§ What is needed
Word for word, restate the lines of the data from the first through the one containing "resolved address is", and nothing else.

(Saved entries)

(* ===== verification/Transport.v ===== *)
(** * Transport: one thread's paced endpoint

    [core/hydra/transport/transport.go].  The socket is outside the model: a
    resolved address is a string, and each operation takes what the socket
    did as an argument.  [wait] is a loop of bucket tests under [e.mu] with a
    sleep in between; [wait_attempt] is one test, at one clock reading. *)
From S2P Require Import Prelude Float64.

Inductive Error := ErrClosed | ErrTooLarge | ErrNoPeer | ErrSocket.
Definition MaxDatagram : Z := 65507.

Record Endpoint := mkEndpoint {
  eID : string;
  remote : option string;
  tokens : f64;
  last : Z;        (* time.Time *)
  rateBps : f64;   (* 0 = unlimited *)
  lossPct : f64;
  closed : bool;
  sentFrames : Z; sentBytes : Z; recvFrames : Z; recvBytes : Z; dropped : Z;  (* uint64 *)
}.

Definition c1e6 : f64 := f64_of_Z 1000000.
Definition SetRate (e : Endpoint) (mbps : f64) : Endpoint :=
  if fle mbps f64_zero then {| e with rateBps := f64_zero |}
  else {| e with rateBps := fdiv (fmul mbps c1e6) (f64_of_Z 8) |}.
Definition SetLoss (e : Endpoint) (pct : f64) : Endpoint := {| e with lossPct := pct |}.
Definition SetRemote (e : Endpoint) (resolved : option string) : res Error Endpoint :=
  match resolved with
  | None => Err ErrSocket
  | Some a => Ok {| e with remote := Some a |}
  end.

(** [Dial]: [bound] and [resolved] are what binding and resolving returned;
    a remote is resolved only when one is given. *)
Definition Dial (id : string) (bound : bool) (remote : string) (resolved : option string)
    (rateMbps : f64) (now : time) : res Error Endpoint :=
  if negb bound then Err ErrSocket
  else
    let e := mkEndpoint id None f64_zero now f64_zero f64_zero false 0 0 0 0 0 in
    if decide (remote = ""%string) then Ok (SetRate e rateMbps)
    else match resolved with
         | None => Err ErrSocket
         | Some a => Ok (SetRate {| e with remote := Some a |} rateMbps)
         end.

(** [Duration.Seconds]: whole seconds plus the remainder over 1e9. *)
Definition Seconds (d : Z) : f64 :=
  fadd (f64_of_Z (Z.quot d Second)) (fdiv (f64_of_Z (Z.rem d Second)) (f64_of_Z 1000000000)).

Inductive Attempt := Refused | Granted | Sleep (need : f64).

Definition refill (e : Endpoint) (now : time) : f64 :=
  let t := fadd (tokens e) (fmul (Seconds (time_sub now (last e))) (rateBps e)) in
  if flt (rateBps e) t then rateBps e else t.

Definition wait_attempt (e : Endpoint) (now : time) (n : Z) : Endpoint * Attempt :=
  if closed e then (e, Refused)
  else if fle (rateBps e) f64_zero then (e, Granted)
  else
    let t := refill e now in
    let e := {| e with tokens := t; last := now |} in
    if fle (f64_of_Z n) t then ({| e with tokens := fsub t (f64_of_Z n) |}, Granted)
    else (e, Sleep (fdiv (fsub (f64_of_Z n) t) (rateBps e))).

(** How long the loop sleeps; [None] where the conversion to [Duration] is
    implementation specific.  Never less than a millisecond. *)
Definition sleep_for (need : f64) : option Z :=
  Z.max 1000000 <$> f64_trunc (fmul need (f64_of_Z 1000000000)).

(** The loop over the successive clock readings; [None]: still waiting. *)
Fixpoint wait (e : Endpoint) (nows : list time) (n : Z) : Endpoint * option (res Error unit) :=
  match nows with
  | [] => (e, None)
  | now :: nows =>
      match wait_attempt e now n with
      | (e, Refused) => (e, Some (Err ErrClosed))
      | (e, Granted) => (e, Some (Ok tt))
      | (e, Sleep _) => wait e nows n
      end
  end.

(** After the wait: the loss roll, the peer check and the write. *)
Definition transmit (e : Endpoint) (roll : f64) (wrote : bool) (n : Z) : Endpoint * res Error unit :=
  if flt f64_zero (lossPct e) && flt (fmul roll (f64_of_Z 100)) (lossPct e) then
    ({| e with dropped := u64 (dropped e + 1) |}, Ok tt)
  else match remote e with
  | None => (e, Err ErrNoPeer)
  | Some _ =>
      if wrote then
        ({| e with sentFrames := u64 (sentFrames e + 1); sentBytes := u64 (sentBytes e + n) |}, Ok tt)
      else (e, Err ErrSocket)
  end.

(** [roll] is [rng.Float64()]; [wrote], whether [WriteToUDP] succeeded. *)
Definition Send (e : Endpoint) (frame : bytes) (nows : list time) (roll : f64) (wrote : bool) :
    Endpoint * option (res Error unit) :=
  let n := zlen frame in
  if MaxDatagram <? n then (e, Some (Err ErrTooLarge))
  else match wait e nows n with
       | (e, None) => (e, None)
       | (e, Some (Err err)) => (e, Some (Err err))
       | (e, Some (Ok _)) => let '(e, r) := transmit e roll wrote n in (e, Some r)
       end.

(** [Recv]: what the socket read, or [None] for an error. *)
Definition Recv (e : Endpoint) (read : option (Z * option string)) :
    Endpoint * res Error (Z * option string) :=
  match read with
  | None => (e, Err (if closed e then ErrClosed else ErrSocket))
  | Some (n, addr) =>
      let e := match addr, remote e with
               | Some a, None => {| e with remote := Some a |}
               | _, _ => e
               end in
      ({| e with recvFrames := u64 (recvFrames e + 1); recvBytes := u64 (recvBytes e + n) |},
       Ok (n, addr))
  end.

Definition Close (e : Endpoint) : Endpoint := if closed e then e else {| e with closed := true |}.

(** ** The token bucket *)
Lemma refill_capped e now : is_nan (rateBps e) = false ->
  flt (rateBps e) (refill e now) = false.
Proof.
  intros Hr. unfold refill. case_if; [|done].
  apply not_true_iff_false. rewrite flt_key by done. unfold key_lt. lia.
Qed.

Lemma wait_attempt_frame e now n :
  let e' := (wait_attempt e now n).1 in
  rateBps e' = rateBps e /\ closed e' = closed e /\ lossPct e' = lossPct e /\
  remote e' = remote e /\ sentFrames e' = sentFrames e /\ sentBytes e' = sentBytes e /\
  dropped e' = dropped e.
Proof. unfold wait_attempt. repeat case_if; done. Qed.

Lemma fle_capped n t rate : is_nan rate = false -> flt rate t = false ->
  flt rate (f64_of_Z n) = true -> fle (f64_of_Z n) t = false.
Proof.
  intros Hr Ht Hn. destruct (is_nan (f64_of_Z n)) eqn:En.
  { by destruct (f64_of_Z n). }
  destruct (is_nan t) eqn:Et.
  { destruct t; try done. destruct (f64_of_Z n) as [[]|[]| |[]]; done. }
  fcmp.
Qed.

Lemma oversized_attempt e now n : flt f64_zero (rateBps e) = true ->
  flt (rateBps e) (f64_of_Z n) = true ->
  (wait_attempt e now n).2 <> Granted.
Proof.
  intros Hpos Hn. unfold wait_attempt. destruct (closed e); [done|].
  assert (Hr : is_nan (rateBps e) = false) by by destruct (rateBps e).
  assert (Hz : fle (rateBps e) f64_zero = false) by by fcmp.
  rewrite Hz. cbn [rateBps].
  by rewrite (fle_capped n (refill e now) (rateBps e) Hr (refill_capped e now Hr) Hn).
Qed.

(** a frame larger than one second of the declared capacity is never
    granted: the bucket is capped at one second of capacity, so whatever the
    clock reads and however long the sender waits, [wait] ends only by
    [Close]. *)
Theorem oversized_frame_never_sent e nows n : flt f64_zero (rateBps e) = true ->
  flt (rateBps e) (f64_of_Z n) = true ->
  (wait e nows n).2 <> Some (Ok tt).
Proof.
  revert e. induction nows as [|now nows IH]; intros e Hpos Hn; cbn; [done|].
  pose proof (oversized_attempt e now n Hpos Hn) as Hng.
  destruct (wait_attempt_frame e now n) as [Hr _].
  destruct (wait_attempt e now n) as [e' []]; cbn in *; try done.
  apply IH; by rewrite Hr.
Qed.

(** every completed send is accounted for: it was refused without touching
    the counters, or counted once, as sent with its bytes or as dropped by the
    loss hook; an unlimited open endpoint never waits. *)
Theorem Send_accounting e frame nows roll wrote :
  let n := zlen frame in
  let '(e', r) := Send e frame nows roll wrote in
  match r with
  | None => fle (rateBps e) f64_zero = true -> closed e = true \/ nows = []
  | Some (Err _) => sentFrames e' = sentFrames e /\ sentBytes e' = sentBytes e /\
                    dropped e' = dropped e
  | Some (Ok _) => n <= MaxDatagram /\
      (sentFrames e' = u64 (sentFrames e + 1) /\ sentBytes e' = u64 (sentBytes e + n) /\
       dropped e' = dropped e /\ is_Some (remote e) \/
       sentFrames e' = sentFrames e /\ sentBytes e' = sentBytes e /\
       dropped e' = u64 (dropped e + 1) /\ flt f64_zero (lossPct e) = true)
  end.
Proof.
  cbn zeta. unfold Send. destruct (Z.ltb_spec MaxDatagram (zlen frame)); [done|].
  assert (Hw : forall nows e, let e' := (wait e nows (zlen frame)).1 in
    lossPct e' = lossPct e /\ remote e' = remote e /\ sentFrames e' = sentFrames e /\
    sentBytes e' = sentBytes e /\ dropped e' = dropped e).
  { clear. induction nows as [|now nows IH]; intros e; cbn; [done|].
    destruct (wait_attempt_frame e now (zlen frame)) as (_ & _ & H1 & H2 & H3 & H4 & H5).
    destruct (wait_attempt e now _) as [e1 []]; cbn in *; try done.
    destruct (IH e1) as (-> & -> & -> & -> & ->). done. }
  specialize (Hw nows e). cbn zeta in Hw.
  destruct (wait e nows (zlen frame)) as [e1 [[[]|err]|]] eqn:Ew; cbn in Hw;
    destruct Hw as (H1 & H2 & H3 & H4 & H5).
  - unfold transmit. rewrite H1, H2. destruct (_ && _) eqn:El.
    + split; [done|]. right. cbn. rewrite H3, H4, H5. by apply andb_true_iff in El as [? _].
    + destruct (remote e) eqn:Er; [|done].
      destruct wrote; [|done]. split; [done|]. left. cbn. rewrite H3, H4, H5. eauto.
  - done.
  - intros Hu. destruct nows as [|now nows]; [by right|]. cbn in Ew. unfold wait_attempt in Ew.
    left. destruct (closed e) eqn:Ec; [done|]. by rewrite Hu in Ew.
Qed.

(** ** Concrete instances *)
Definition demo_endpoint : Endpoint :=
  mkEndpoint "t" (Some "peer"%string) f64_zero 1 (f64_of_Z 1000) f64_zero false 0 0 0 0 0.
(** 1000 bytes per second: 1001 bytes never go, 1000 go after a second. *)
Lemma oversized_frame_never_sent_witness :
  (wait demo_endpoint [1; 10 * Second; 100 * Second] 1001).2 <> Some (Ok tt).
Proof. apply (oversized_frame_never_sent demo_endpoint _ 1001); by vm_compute. Defined.
Example full_second_sent :
  (wait demo_endpoint [1; 1 + Second] 1000).2 = Some (Ok tt).
Proof. by vm_compute. Qed.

§ Result of this exercise
(* ===== verification/Transport.v ===== *)
(** * Transport: one thread's paced endpoint

    [core/hydra/transport/transport.go].  The socket is outside the model: a
    resolved address is a string, and each operation takes what the socket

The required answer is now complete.